§ **Your instructions**: The task calls for the count of lines containing "reason" in these records, given as a number with no other words.

□ □ □ □

(** The retry check on an integer counter: the message is dropped when the
    counter has reached the threshold, a copy being sent first when there
    is a drop exchange, and passes when it has not. *)
Lemma poison_filter_drop lib c m n z :
  _message c = Some m ->
  _error_max_retry c = Some n ->
  n <> 0 ->
  republish_headers m !! _PROCESSING_EXCEPTIONS = Some (VInt z) ->
  n <= z ->
  let reason := "max retries (" ++ format_value lib (VInt z) ++ ")" in
  let written := after_write (dropped_headers lib (name c) m reason) m c in
  poison_filter lib c =
    if truthy_str (_drop_exchange c) then
      match msg_basic_publish m with
      | Ok _ =>
          (Ok (Some MESSAGE_DROP),
           set_trace
             (trace c ++ [dropped_copy lib (name c) (_drop_exchange c) m reason])
             written)
      | Raise e => (Raise e, written)
      end
    else (Ok (Some MESSAGE_DROP), c).
Proof.
  intros Hm Hn Hn0 Hz Hle. cbv zeta.
  assert ((n =? 0) = false) as Hz0 by (apply Z.eqb_neq; exact Hn0).
  assert ((n <=? z) = true) as Hb by (apply Z.leb_le; exact Hle).
  unfold republish_headers in Hz.
  unfold poison_filter, bind, gets, lift, headers, message_property.
  rewrite Hn, Hz0, Hm, Hz. simpl. rewrite Hb.
  destruct (truthy_str (_drop_exchange c)); [|done].
  rewrite (republish_dropped_message_eq lib _ c m Hm). cbv zeta.
  by destruct (msg_basic_publish m).
Qed.

Lemma poison_filter_below lib c m n z :
  _message c = Some m ->
  _error_max_retry c = Some n ->
  n <> 0 ->
  republish_headers m !! _PROCESSING_EXCEPTIONS = Some (VInt z) ->
  z < n ->
  poison_filter lib c = (Ok None, c).
Proof.
  intros Hm Hn Hn0 Hz Hlt.
  assert ((n =? 0) = false) as Hz0 by (apply Z.eqb_neq; exact Hn0).
  assert ((n <=? z) = false) as Hb by (apply Z.leb_gt; exact Hlt).
  unfold republish_headers in Hz.
  unfold poison_filter, bind, gets, lift, headers, message_property.
  rewrite Hn, Hz0, Hm, Hz. simpl. by rewrite Hb.
Qed.

Lemma handled_not_drop m e : handled m e <> Ok MESSAGE_DROP.
Proof.
  unfold handled.
  destruct (is_processing_exception e), (msg_basic_publish m);
    try discriminate; intros [= H]; by apply taxonomy_not_drop in H.
Qed.

(** C1, as stated, fails on the two paths that return before the [try]: a
    message of an unsupported type (rejected, or dropped when invalid
    messages are dropped) and a message that has reached the retry
    threshold get their outcome without [finish] being called. *)
Lemma early_returns_skip_finish :
  let rejected :=
    execute Sample.lib (Sample.typed_message "invoice") Sample.no_measurement
      (Plain []) (Plain []) (Sample.typed_consumer false) in
  let dropped :=
    execute Sample.lib (Sample.typed_message "invoice") Sample.no_measurement
      (Plain []) (Plain []) (Sample.typed_consumer true) in
  let poisoned :=
    execute Sample.lib (Sample.counted_message (VInt 3)) Sample.no_measurement
      (Plain []) (Plain []) (Sample.retry_consumer 3) in
  (rejected.1 = Ok MESSAGE_EXCEPTION /\ on_finish_calls rejected.2 = 0%nat) /\
  (dropped.1 = Ok MESSAGE_DROP /\ on_finish_calls dropped.2 = 0%nat) /\
  (poisoned.1 = Ok MESSAGE_DROP /\ on_finish_calls poisoned.2 = 0%nat).
Proof. vm_compute. repeat split. Qed.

□ □ □ □

§ **Reply**: 3